Our study on paper plane throwing revealed distinct patterns in agent performance across two training scenarios. In the first scenario, the agent not using previous throw trajectories initially had an advantage, attributed to the effectiveness of a consistent throwing strategy. However, after about 8000 iterations, the model leveraging past throws demonstrated superior performance, likely due to its ability to utilize specific flight characteristics for more precise throws. The second scenario showed an initial improvement in the first throw's performance during training, followed by a decline, suggesting an initial learning phase and possible overfitting. The second throw consistently improved, both during training and with unseen planes, underscoring the value of even a single previous trajectory. Unexpectedly, performance declined for later throws, which could be due to insufficient model capacity, inadequate trajectory representations, or overspecialization to specific throw sequences. Qualitative observations suggested a strategy shift, with the first throw often exhibiting high velocity aimed directly at the target, while subsequent throws used lower velocities. This change coincided with the availability of previous trajectory information.

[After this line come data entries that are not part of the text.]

(** * BlockVault: the secure document redaction pipeline

    A shallow embedding of
      - blockvault/services/redaction_service/base_redactor.py
      - blockvault/services/redaction_service/pdf_redactor.py
      - blockvault/services/redaction_service/docx_redactor.py
      - blockvault/api/redact.py
    followed by the properties of the redaction pipeline that the
    specification states about them.

    Conventions.  A Python [str] is a [string] holding its UTF-8 bytes: the
    substring test, [str.replace] and the code point order used by [sorted]
    all agree with their byte-wise counterparts on UTF-8 text; only [len]
    has to count code points ([py_len]).  A Python [int] is a [Z], a
    [float] a binary64 [float], a [bytes] a [list byte].  The libraries the
    code calls (PyMuPDF, python-docx, hashlib, the crypto CLI wrapper, the
    catalog lookup, IPFS, the anchoring service) are interfaces: classes
    whose methods are the calls the code makes. *)

From Stdlib Require Import ZArith String Ascii PrimFloat DecimalString DecimalPos
  DecimalZ.
From stdpp Require Import base option list strings gmap sorting.

Local Open Scope string_scope.
Local Open Scope list_scope.
Local Open Scope Z_scope.

(** ** Python helpers *)

Definition bytes := list Byte.byte.

(** Truth value of a [str]: [if term] holds for every non-empty string. *)
Definition truthy (s : string) : bool :=
  match s with
  | EmptyString => false
  | String _ _ => true
  end.

(** The order of [sorted] on [str]. *)
Definition str_le (a b : string) : Prop := String.leb a b = true.

#[global] Instance str_le_dec a b : Decision (str_le a b) :=
  decide (String.leb a b = true).

Definition sorted (l : list string) : list string := merge_sort str_le l.

(** [set(l)]: the distinct elements of [l].  The iteration order of a Python
    set is unspecified; wherever the code iterates over a set without sorting
    it the order is a parameter of the model. *)
Definition py_set (l : list string) : list string := remove_dups l.

(** ** base_redactor.py *)

Module RedactionRegion.
Record t := mk {
  page : Z;
  x : float;
  y : float;
  w : float;
  h : float
}.
End RedactionRegion.

Module RedactionRequest.
Record t := mk {
  file_id : string;
  source_path : string;
  output_path : string;
  regions : list RedactionRegion.t;
  patterns_applied : list string;
  custom_terms : list string;
  matched_texts : list string;
  requested_by : string
}.
End RedactionRequest.

Module RedactionResult.
Record t := mk {
  redacted_path : string;
  sha256 : string;
  total_regions : Z;
  removed_terms : list string
}.
End RedactionResult.

(** [hashlib.sha256(data).hexdigest()]. *)
Class Hashlib := {
  sha256_hexdigest : bytes -> string
}.

(** ** pdf_redactor.py *)

(** [fitz.Rect(x0, y0, x1, y1)]. *)
Record Rect := mkRect { x0 : float; y0 : float; x1 : float; y1 : float }.

(** What the code uses of PyMuPDF.  A page is its content (text layer,
    images) together with the redaction annotations registered on it.
    Registering a mark leaves the content alone until the marks are applied;
    of the library calls only [fitz.open] is taken to be able to fail. *)
Class Fitz := {
  content : Type;
  (** [page.search_for(term)]: the rectangles where [term] occurs in the
      text layer. *)
  search_for : content -> string -> list Rect;
  (** [page.apply_redactions(images=fitz.PDF_REDACT_IMAGE_REMOVE)]: the
      content left once the given marks are burnt in. *)
  redact_content : content -> list Rect -> content;
}.

Record Page `{Fitz} := mkPage { body : content; annots : list Rect }.

(** [fitz.open(path)] parses the bytes of a file; [doc.save(path, garbage=4,
    deflate=True)] serialises the pages together with a file identifier
    (the trailer's [/ID]) that the library makes up anew at every save,
    here from the number the save draws. *)
Class FitzIO `{Fitz} := {
  fitz_open : bytes -> option (list Page);
  fitz_save : nat -> list Page -> bytes
}.

(** The opened document: its pages, in order. *)
Abbreviation Document := (list Page).

Module PDFRedactor.
Section Redactor.
Context `{Fitz}.


Definition page_count (doc : Document) : Z := Z.of_nat (length doc).

(** [annot = page.add_redact_annot(rect, fill=(0, 0, 0)); annot.update()] *)
Definition add_redact_annot (rect : Rect) (p : Page) : Page :=
  {| body := body p; annots := annots p ++ [rect] |}.

(** The body of [for term in self.request.matched_texts] on one loaded
    page. *)
Definition search_term (term : string) (st : Page * list string)
  : Page * list string :=
  let '(p, redacted_terms) := st in
  if negb (truthy term) then (p, redacted_terms)
  else
    let found := search_for (body p) term in
    let p' := foldl (fun q rect => add_redact_annot rect q) p found in
    match found with
    | [] => (p', redacted_terms)
    | _ :: _ => (p', redacted_terms ++ [term])
    end.

(** The body of the first [for page_index in range(doc.page_count)]. *)
Definition search_page (matched : list string) (page_index : nat)
    (st : Document * list string) : Document * list string :=
  let '(doc, redacted_terms) := st in
  match doc !! page_index with
  | Some p =>
      let '(p', redacted_terms') :=
        foldl (fun s term => search_term term s) (p, redacted_terms) matched in
      (<[page_index := p']> doc, redacted_terms')
  | None => (doc, redacted_terms)
  end.

Definition search_pass (matched : list string) (doc : Document)
  : Document * list string :=
  foldl (fun s i => search_page matched i s) (doc, []) (seq 0 (length doc)).

(** The guard of the region loop: [region.page < 0 or region.page >=
    doc.page_count] skips the region. *)
Definition out_of_bounds (doc : Document) (region : RedactionRegion.t) : bool :=
  (RedactionRegion.page region <? 0)
  || (RedactionRegion.page region >=? page_count doc).

Definition region_rect (region : RedactionRegion.t) : Rect :=
  mkRect (RedactionRegion.x region)
         (RedactionRegion.y region)
         (RedactionRegion.x region + RedactionRegion.w region)%float
         (RedactionRegion.y region + RedactionRegion.h region)%float.

(** The body of [for region in self.request.regions]. *)
Definition mark_region (doc : Document) (region : RedactionRegion.t) : Document :=
  if out_of_bounds doc region then doc
  else
    let i := Z.to_nat (RedactionRegion.page region) in
    match doc !! i with
    | Some p => <[i := add_redact_annot (region_rect region) p]> doc
    | None => doc
    end.

Definition region_pass (regions : list RedactionRegion.t) (doc : Document)
  : Document :=
  foldl mark_region doc regions.

(** [page.apply_redactions(images=fitz.PDF_REDACT_IMAGE_REMOVE)] *)
Definition apply_page (p : Page) : Page :=
  {| body := redact_content (body p) (annots p); annots := [] |}.

Definition apply_pass (doc : Document) : Document :=
  foldl (fun d i =>
           match d !! i with
           | Some p => <[i := apply_page p]> d
           | None => d
           end) doc (seq 0 (length doc)).

(** The three loops of [apply_redactions] on the opened document: the
    document handed to [doc.save] and the list [redacted_terms]. *)
Definition redact_document (req : RedactionRequest.t) (doc : Document)
  : Document * list string :=
  let '(doc1, redacted_terms) :=
    search_pass (RedactionRequest.matched_texts req) doc in
  let doc2 := region_pass (RedactionRequest.regions req) doc1 in
  (apply_pass doc2, redacted_terms).

(** The [RedactionResult] built from the saved file's digest. *)
Definition result (req : RedactionRequest.t) (digest : string)
    (redacted_terms : list string) : RedactionResult.t :=
  let unique_terms := sorted (py_set redacted_terms) in
  {| RedactionResult.redacted_path := RedactionRequest.output_path req;
     RedactionResult.sha256 := digest;
     RedactionResult.total_regions :=
       Z.of_nat (length (RedactionRequest.regions req));
     RedactionResult.removed_terms := unique_terms |}.

(** Number of redaction marks registered on the document. *)
Definition mark_count (doc : Document) : nat :=
  length (concat (map annots doc)).

(** The regions of the request that the region loop does not skip. *)
Definition applied_regions (req : RedactionRequest.t) (doc : Document)
  : list RedactionRegion.t :=
  filter (fun r => out_of_bounds doc r = false) (RedactionRequest.regions req).

(** A term is found on page [i] of a document with the given bodies. *)
Definition found_at (bodies : list content) (t : string) (i : nat) : Prop :=
  ∃ c, bodies !! i = Some c ∧ search_for c t ≠ [].

(** Two requests that differ at most in the fields the PDF redactor never
    reads. *)
Definition same_pdf_inputs (req1 req2 : RedactionRequest.t) : Prop :=
  RedactionRequest.source_path req1 = RedactionRequest.source_path req2
  ∧ RedactionRequest.output_path req1 = RedactionRequest.output_path req2
  ∧ RedactionRequest.regions req1 = RedactionRequest.regions req2
  ∧ RedactionRequest.matched_texts req1 = RedactionRequest.matched_texts req2.

End Redactor.
End PDFRedactor.

(** ** docx_redactor.py *)

(** [term in text]: [term] occurs in [text] as a substring. *)
Fixpoint py_in (term text : string) : bool :=
  String.prefix term text ||
  match text with
  | EmptyString => false
  | String _ rest => py_in term rest
  end.

(** [len(s)]: the number of code points, that is of bytes that do not
    continue a UTF-8 sequence (0x80 to 0xBF). *)
Definition is_continuation (c : ascii) : bool :=
  let n := N_of_ascii c in ((128 <=? n) && (n <? 192))%N.

Fixpoint py_len (s : string) : nat :=
  match s with
  | EmptyString => 0%nat
  | String c rest => if is_continuation c then py_len rest else S (py_len rest)
  end.

(** The block character U+2588, in UTF-8. *)
Definition block : string :=
  String (ascii_of_nat 226) (String (ascii_of_nat 150) (String (ascii_of_nat 136) "")).

(** [s * n] *)
Fixpoint py_mul (s : string) (n : nat) : string :=
  match n with
  | O => ""
  | S k => s ++ py_mul s k
  end.

(** [text.replace(old, new)] for a non-empty [old]: the occurrences are
    taken from the left and do not overlap; [skip] counts the characters of
    the current occurrence still to pass over. *)
Fixpoint replace_from (old new : string) (skip : nat) (text : string) : string :=
  match text with
  | EmptyString => ""
  | String c rest =>
      match skip with
      | S k => replace_from old new k rest
      | O =>
          if String.prefix old text
          then new ++ replace_from old new (String.length old - 1) rest
          else String c (replace_from old new 0 rest)
      end
  end.

(** With an empty [old], Python puts [new] before every character and at
    the end. *)
Fixpoint intersperse (new text : string) : string :=
  match text with
  | EmptyString => new
  | String c rest => new ++ String c (intersperse new rest)
  end.

Definition py_replace (old new text : string) : string :=
  match old with
  | EmptyString => intersperse new text
  | String _ _ => replace_from old new 0 text
  end.

(** [doc.core_properties] as python-docx keeps them: the text of each
    property, [None] for a property the document does not carry. *)
Record CoreProperties := mkCore {
  author : option string;
  comments : option string;
  keywords : option string;
  last_modified_by : option string;
  revision : Z;
  subject : option string;
  title : option string
}.

(** A python-docx document: the text of its body paragraphs, the text of
    the cells of its tables (table, row, cell) and its core properties. *)
Record DocxDocument := mkDocx {
  paragraphs : list string;
  tables : list (list (list string));
  core_properties : CoreProperties
}.

(** [Document(path)] parses the bytes of a file; [doc.save(path)] writes the
    document as an archive whose entries carry the moment of the save, here
    the number the save draws. *)
Class DocxIO := {
  docx_open : bytes -> option DocxDocument;
  docx_save : nat -> DocxDocument -> bytes
}.

(** The order in which a [for] loop visits a Python set, and in which
    [list(a_set)] lists it. *)
Class SetOrder := {
  set_iter : list string -> list string;
  set_iter_perm : forall l, set_iter l ≡ₚ l
}.

Module DOCXRedactor.
Section Redactor.
Context `{SetOrder}.

(** [terms = set(term for term in custom_terms if term)], then
    [terms.add] for every pattern label and every matched text. *)
Definition term_set (req : RedactionRequest.t) : list string :=
  py_set (filter (fun term => truthy term = true) (RedactionRequest.custom_terms req)
          ++ RedactionRequest.patterns_applied req
          ++ RedactionRequest.matched_texts req).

Future research should focus on understanding why information from the first throw improves the second throw's performance, while additional trajectory information appears less beneficial. Ablation studies are recommended to isolate the impact of different trajectory information components. Increasing model size, particularly the VAE component, should be considered if analysis suggests a capacity limitation. Additionally, future work should explore randomizing a broader range of parameters in the paper plane model to increase complexity and generalizability.

Conclusion

Our study demonstrates the effectiveness of combining reinforcement learning with trajectory encoding for optimizing paper plane throwing strategies. The proposed method, integrating a VAE for encoding throw trajectories with an SAC algorithm for action selection, shows improvements over approaches relying solely on environmental information. By incorporating data from previous throws, our model successfully adapts to the unique flight characteristics of individual paper planes, resulting in more accurate throws, especially for unseen designs. However, we observed diminishing returns when using multiple previous trajectories, highlighting areas for future research. These findings not only advance paper plane throwing optimization but also offer insights for broader applications in robotics and dynamic object manipulation tasks.

References

Ruoshi Liu et al. “PaperBot: Learning to Design Real-World Tools Using Paper”. In: arXiv preprint arXiv:2403.09566 (2024).
Emanuel Todorov, Tom Erez, and Yuval Tassa. “MuJoCo: A physics engine for model-based control”. In: 2012 IEEE/RSJ International Conference on Intelligent Robots and Systems. 2012, pp. 5026–5033. DOI: 10.1109/IROS.2012.6386109.
Diederik P Kingma. “Auto-encoding variational bayes”. In: arXiv preprint arXiv:1312.6114 (2013).
Tuomas Haarnoja et al. “Soft actor-critic: Off-policy maximum entropy deep reinforcement learning with a stochastic actor”. In: International conference on machine learning. PMLR. 2018, pp. 1861–1870.
A Vaswani. “Attention is all you need”. In: Advances in Neural Information Processing Systems (2017).
Antonin Raffin et al. “Stable-Baselines3: Reliable Reinforcement Learning Implementations”. In: Journal of Machine Learning Research 22.268 (2021), pp. 1–8. URL: http://jmlr.org/papers/v22/20-1364.html.
P Kingma Diederik. “Adam: A method for stochastic optimization”. In: (No Title) (2014).